This paper describes a novel methodology for estimating the shading factor and the irradiance in partially shaded photovoltaic arrays. The results indicate that the monitoring of short circuit currents obtained from the IV curves of shaded and unshaded modules can be used to calculate the overall irradiance on partially shaded and not shaded photovoltaic arrays. This new methodology avoids the need to use several irradiance sensors to map the shaded and unshaded regions. Besides that, this paper presents a simple mathematical model to estimate shading losses on SPV arrays at the points of maximum global and local power. The methodology can be described in five steps: the measurement of the IV curve and cell temperature, pre-processing of the IV curve, calculation of the shading factor and irradiance on the shaded and unshaded areas, use of the photovoltaic array model to obtain the simulated IV curve and the shading level distribution in the array. The proposed model was developed using the methodology presented in this work, demonstrating how useful it can be to validate and develop models applied to evaluate the shading effects. Calculated losses are compared to those obtained with models found in the literature.
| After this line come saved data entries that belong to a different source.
(* ===== verification/FieldSet.v ===== *)
(** * Field sets

    Model of [Set] of [crates/common/src/fieldmanager/fieldset.rs]: the field
    paths a manager owns, as a trie.  A node says whether the path that ends at it
    is a member, and has its children in a [BTreeMap].  The matchers and filters
    of the reset fields are here too.

    A loop that goes over a [BTreeMap] in its order and inserts into a new map is
    a list of members in that order. *)

From stdpp Require Import strings pretty sorting.
From Stdlib Require String.
From S2P Require Import Prelude RustText BTree Json.

#[local] Set Warnings "-register-all".

Inductive FieldSet := mkSet { set_member : bool; set_children : list (string * FieldSet) }.

(** [Set::new()]. *)
Definition set_new : FieldSet := mkSet false [].

Definition set_is_empty (s : FieldSet) : bool := negb (set_member s) && bool_decide (set_children s = []).

(** [set.insert(path)]. *)
Fixpoint set_insert (path : list string) (s : FieldSet) : FieldSet :=
  match path with
  | [] => mkSet true (set_children s)
  | element :: path =>
      mkSet (set_member s)
        (obj_insert element (set_insert path (default set_new (obj_get element (set_children s)))) (set_children s))
  end.

(** [set.has(path)]. *)
Fixpoint set_has (path : list string) (s : FieldSet) : bool :=
  match path with
  | [] => set_member s
  | element :: path =>
      match obj_get element (set_children s) with Some child => set_has path child | None => false end
  end.

Fixpoint set_union (self other : FieldSet) {struct other} : FieldSet :=
  mkSet (set_member self || set_member other)
    ((fix go vs out :=
        match vs with
        | [] => out
        | (k, v) :: vs =>
            go vs (obj_insert k (match obj_get k out with Some mine => set_union mine v | None => v end) out)
        end) (set_children other) (set_children self)).

(** [if !child.is_empty() { out.children.insert(k, child) }]. *)
Definition keep (k : string) (child : FieldSet) (out : list (string * FieldSet)) : list (string * FieldSet) :=
  if set_is_empty child then out else (k, child) :: out.

Fixpoint set_difference (self other : FieldSet) {struct self} : FieldSet :=
  mkSet (set_member self && negb (set_member other))
    ((fix go vs :=
        match vs with
        | [] => []
        | (k, v) :: vs =>
            keep k (match obj_get k (set_children other) with Some o => set_difference v o | None => v end) (go vs)
        end) (set_children self)).

Fixpoint set_recursive_difference (self other : FieldSet) {struct self} : FieldSet :=
  mkSet (set_member self && negb (set_member other))
    ((fix go vs :=
        match vs with
        | [] => []
        | (k, v) :: vs =>
            keep k
              (match obj_get k (set_children other) with
               | Some o => if set_member o then set_new else set_recursive_difference v o
               | None => v
               end) (go vs)
        end) (set_children self)).

Fixpoint set_intersection (self other : FieldSet) {struct self} : FieldSet :=
  mkSet (set_member self && set_member other)
    ((fix go vs :=
        match vs with
        | [] => []
        | (k, v) :: vs =>
            match obj_get k (set_children other) with
            | Some o => keep k (set_intersection v o) (go vs)
            | None => go vs
            end
        end) (set_children self)).

(** [set.members()]: every member path, in order. *)
Fixpoint set_members (s : FieldSet) : list (list string) :=
  (if set_member s then [[]] else [])
  ++ (fix go vs :=
        match vs with
        | [] => []
        | (k, v) :: vs => map (cons k) (set_members v) ++ go vs
        end) (set_children s).

(** ** The [FieldsV1] encoding *)

Fixpoint to_fields_v1 (s : FieldSet) : Json :=
  JObject
    ((fix go vs (out : list (string * Json)) :=
        match vs with
        | [] => out
        | (k, v) :: vs => go vs (obj_insert k (to_fields_v1 v) out)
        end) (set_children s)
       (if set_member s && negb (bool_decide (set_children s = [])) then [(".", JObject [])] else [])).

(** [k.starts_with("f:") || ...]. *)
Definition is_path_element (k : string) : bool :=
  String.prefix "f:" k || String.prefix "k:" k || String.prefix "v:" k || String.prefix "i:" k.

(** The loop of [from_fields_v1] over the members of an object. *)
Definition read_members (rec : Json -> option FieldSet) :=
  fix go (obj : list (string * Json)) (set : FieldSet) : option FieldSet :=
    match obj with
    | [] => Some set
    | (k, v) :: obj =>
        if decide (k = ".") then go obj (mkSet true (set_children set))
        else if negb (is_path_element k) then None
        else
          match rec v with
          | Some child => go obj (mkSet (set_member set) (obj_insert k child (set_children set)))
          | None => None
          end
    end.

Fixpoint from_fields_v1 (fields : Json) : option FieldSet :=
  match fields with
  | JObject obj =>
      if decide (obj = []) then Some (mkSet true []) else read_members from_fields_v1 obj set_new
  | _ => None
  end.

Definition from_root_fields_v1 (fields : Json) : option FieldSet :=
  (fun set => mkSet false (set_children set)) <$> from_fields_v1 fields.

(** ** Matchers and filters *)

Inductive PathElementMatcher := Any | Element (e : string).

#[export] Instance PathElementMatcher_eq_dec : EqDecision PathElementMatcher.
Proof. solve_decision. Defined.

Definition matches (pm : PathElementMatcher) (element : string) : bool :=
  match pm with Any => true | Element e => bool_decide (e = element) end.

Definition is_any (pm : PathElementMatcher) : bool :=
  match pm with Any => true | Element _ => false end.

Inductive SetMatcher :=
  mkMatcher { wildcard : bool; matchers : list (PathElementMatcher * SetMatcher) }.

(** [SetMatcher::any()]. *)
Definition matcher_any : SetMatcher := mkMatcher true [].

Definition matcher_prefix (parts : list PathElementMatcher) : SetMatcher :=
  foldr (fun part current => mkMatcher false [(part, current)]) matcher_any parts.

(** [members.iter().find(|(pm, _)| f(pm))]. *)
Fixpoint find_matcher (f : PathElementMatcher -> bool) (ms : list (PathElementMatcher * SetMatcher)) : option SetMatcher :=
  match ms with
  | [] => None
  | (pm, child) :: ms => if f pm then Some child else find_matcher f ms
  end.

(** The matcher of an element: the wildcard takes precedence. *)
Definition matcher_for (element : string) (pattern : SetMatcher) : option SetMatcher :=
  match find_matcher is_any (matchers pattern) with
  | Some child => Some child
  | None => find_matcher (fun pm => matches pm element) (matchers pattern)
  end.

(** The code clears the member flag of a node before the recursive call and takes
    only the children of the result; they do not depend on the flag. *)
Fixpoint filter_include_matches (self : FieldSet) (pattern : SetMatcher) {struct self} : FieldSet :=
  if wildcard pattern then self
  else
    mkSet false
      ((fix go vs :=
          match vs with
          | [] => []
          | (element, node) :: vs =>
              match matcher_for element pattern with
              | None => go vs
              | Some child_matcher =>
                  keep element
                    (mkSet (set_member node) (set_children (filter_include_matches node child_matcher))) (go vs)
              end
          end) (set_children self)).

(** [members.iter_mut().find(|(p, _)| p == path)] is changed by [f], or the
    matcher is added at the end. *)
Definition merge_one (f : SetMatcher -> SetMatcher) (path : PathElementMatcher) (child : SetMatcher) :=
  fix put (l : list (PathElementMatcher * SetMatcher)) : list (PathElementMatcher * SetMatcher) :=
    match l with
    | [] => [(path, child)]
    | (p, existing) :: l => if decide (p = path) then (p, f existing) :: l else (p, existing) :: put l
    end.

(** [SetMatcher::merge]. *)
Fixpoint matcher_merge (self other : SetMatcher) {struct other} : SetMatcher :=
  if wildcard self || wildcard other then matcher_any
  else
    mkMatcher false
      ((fix go ms out :=
          match ms with
          | [] => out
          | (path, child) :: ms =>
              go ms (merge_one (fun existing => matcher_merge existing child) path child out)
          end) (matchers other) (matchers self)).

Inductive Filter :=
| Exclude (exclude : FieldSet)
| IncludeMatcher (matcher : SetMatcher).

Definition include_matcher (l : list SetMatcher) : Filter :=
  match l with
  | [] => IncludeMatcher matcher_any
  | first :: rest => IncludeMatcher (foldl matcher_merge first rest)
  end.

(** [Filter::filter]. *)
Definition filter_set (f : Filter) (set : FieldSet) : FieldSet :=
  match f with
  | Exclude exclude => set_recursive_difference set exclude
  | IncludeMatcher matcher => filter_include_matches set matcher
  end.

(** [fieldpath.MakePathOrDie]. *)
Definition field_path (names : list string) : list string := map (fun n => "f:" +:+ n) names.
The proposed model is useful for calculating the instantaneous power losses, requiring less information as input than other detailed models, and requiring low computational effort.

Suggested Citation

  • de Jesus dos Santos Rodrigues, Marinaldo & Torres, Pedro Ferreira & Barros Galhardo, Marcos André & Chase, Otavio Andre & Monteiro, Weslley Leão & de Arimatéia Alves Vieira Filho, José & Mares, Fabríc, 2021. "A new methodology for the assessing of power losses in partially shaded SPV arrays," Energy, Elsevier, vol. 232(C).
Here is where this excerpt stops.